It takes a thorough and complete reading of the book (not the market noise generated by armchair reviews) to realize that only a bold, honest, and forthright participant in high stakes politics would say or do certain things recorded in the book, such as telling a sitting President, “You must be out of his mind”; resigning as Secretary to a State Government on principle, only to be cajoled back into the job by a surprised Governor; or refusing to bribe councillors for their vote or legislators not to impeach him. He declared and demonstrated several times in the book that he neither offered nor received a bribe. Nobody or group has come out with credible evidence to the contrary.
Moreover, no one has controverted the evidence in the book that the author was favourably courted by many outstanding national and local political leaders, from Chief Obafemi Awolowo to Chief Bola Ige. Besides, he was and remains a beloved citizen of his native Ila Orangun, where he is the Asiwaju (frontline leader) and his home state of Osun, where he is revered as Baba Akande. All these attributes attracted the attention of four different political parties, which made him Chairman, namely, Alliance for Democracy; Action Congress; Action Congress of Nigeria; and All Progressives Congress. A common thread across these parties is the welfarist ideology of progressivism from which, till today, Akande never winked.
It is not surprising, therefore, that book attracted praise in some quarters, while generating controversy in others, controversies which gave us insights into certain events, while seeing their participants in a new light. The author is praised for giving pulsating accounts of his own participations in Nigeria’s political development, partisan politics, and governance, by providing eyewitness accounts of certain defining moments in Nigerian political history, especially since 1977. In the process, he unveiled the intrigues that shaped key events from the work of the Constituent Assembly in 1977/78 to the formation of the All Progressives Congress in 2014 and the ousting of the Peoples Democratic Party from power in 2015.

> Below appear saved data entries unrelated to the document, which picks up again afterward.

(** * Verification of [packages/cli/helpers/build.ts]

    The build script of the CLI package: two esbuild plugins
    ([cliLifecyclePlugin], [externalPackageJson]), three build
    configurations handed to the build runner, and the two utilities
    [chmodX] and [replaceFirstLine].

    The script is embedded shallowly.  Pure code becomes functions, the
    asynchronous hooks become programs of a small state-and-exception monad
    over a [world] (file system, promise cells, pending I/O, event log). *)

From Stdlib Require Import ZArith String Ascii List Lia Bool.
From stdpp Require Import base strings gmap list.

Local Open Scope string_scope.
Local Open Scope list_scope.

(** ** Strings *)

Definition chars (s : string) : list ascii := list_ascii_of_string s.
Definition of_chars (l : list ascii) : string := string_of_list_ascii l.

Definition is_slash (c : ascii) : bool := Ascii.eqb c "/".

(** [s.startsWith(p)] and [s.endsWith(p)]. *)
Definition starts_with (p s : string) : bool := String.prefix p s.
Definition ends_with (p s : string) : bool :=
  String.prefix (of_chars (rev (chars p))) (of_chars (rev (chars s))).

Fixpoint drop_while {A} (f : A -> bool) (l : list A) : list A :=
  match l with
  | [] => []
  | x :: l' => if f x then drop_while f l' else l
  end.

(** [s.split('/')]: never empty, [""] for the empty string. *)
Fixpoint split_slash (s : string) : list string :=
  match s with
  | EmptyString => [ "" ]
  | String c s' =>
      match split_slash s' with
      | seg :: segs =>
          if is_slash c then "" :: seg :: segs else String c seg :: segs
      | [] => [ String c "" ]
      end
  end.

(** [segs.join('/')]. *)
Definition join_slash (segs : list string) : string := String.concat "/" segs.

(** ** Node's [path] module (POSIX flavour)

    The script calls [path.join], [path.resolve], [path.dirname] and
    [path.relative].  They belong to the host runtime; the definitions below
    follow the runtime's documented algorithms on POSIX paths. *)

Module path.

(** [normalizeString]: drops empty and [.] segments, resolves [..]
    against the segments collected so far ([acc], most recent first). *)
Fixpoint normalize_segs (allowAboveRoot : bool) (acc segs : list string)
  : list string :=
  match segs with
  | [] => rev acc
  | seg :: rest =>
      if bool_decide (seg = "") || bool_decide (seg = ".")
      then normalize_segs allowAboveRoot acc rest
      else if bool_decide (seg = "..")
      then match acc with
           | top :: acc' =>
               if bool_decide (top = "..")
               then normalize_segs allowAboveRoot (".." :: acc) rest
               else normalize_segs allowAboveRoot acc' rest
           | [] =>
               if allowAboveRoot
               then normalize_segs allowAboveRoot [ ".." ] rest
               else normalize_segs allowAboveRoot [] rest
           end
      else normalize_segs allowAboveRoot (seg :: acc) rest
  end.

Definition normalizeString (p : string) (allowAboveRoot : bool) : string :=
  join_slash (normalize_segs allowAboveRoot [] (split_slash p)).

Definition isAbsolute (p : string) : bool := starts_with "/" p.

Definition normalize (p : string) : string :=
  if bool_decide (p = "") then "."
  else
    let absolute := isAbsolute p in
    let trailingSeparator := ends_with "/" p in
    let q := normalizeString p (negb absolute) in
    if bool_decide (q = "")
    then (if absolute then "/" else if trailingSeparator then "./" else ".")
    else
      let q := if trailingSeparator then q +:+ "/" else q in
      if absolute then "/" +:+ q else q.

(** [path.join(...parts)] *)
Definition join (parts : list string) : string :=
  match filter (fun p => p <> "") parts with
  | [] => "."
  | ps => normalize (join_slash ps)
  end.

(** The right-to-left loop of [path.resolve]: [acc] is the path
    accumulated from the arguments to the right. *)
Fixpoint resolve_loop (cwd : string) (rparts : list string) (acc : string)
  : string * bool :=
  match rparts with
  | [] =>
      if bool_decide (cwd = "") then (acc, false)
      else (cwd +:+ "/" +:+ acc, isAbsolute cwd)
  | p :: rest =>
      if bool_decide (p = "") then resolve_loop cwd rest acc
      else
        let acc' := p +:+ "/" +:+ acc in
        if isAbsolute p then (acc', true) else resolve_loop cwd rest acc'
  end.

He is also praised for the thoroughness of his accounts in citing the locations and dates of certain key events, while also naming key participants, quoting conversations and quoting figures, where necessary. He never shied away from expressing his opinion on key events and the actors behind them. One such event is the assassination of Chief Bola Ige, then Attorney General and Minister of Justice. The author left no one in doubt about the possible culpability of former President Olusegun Obasanjo and his government as well as the alleged involvement of Iyiola Omisore.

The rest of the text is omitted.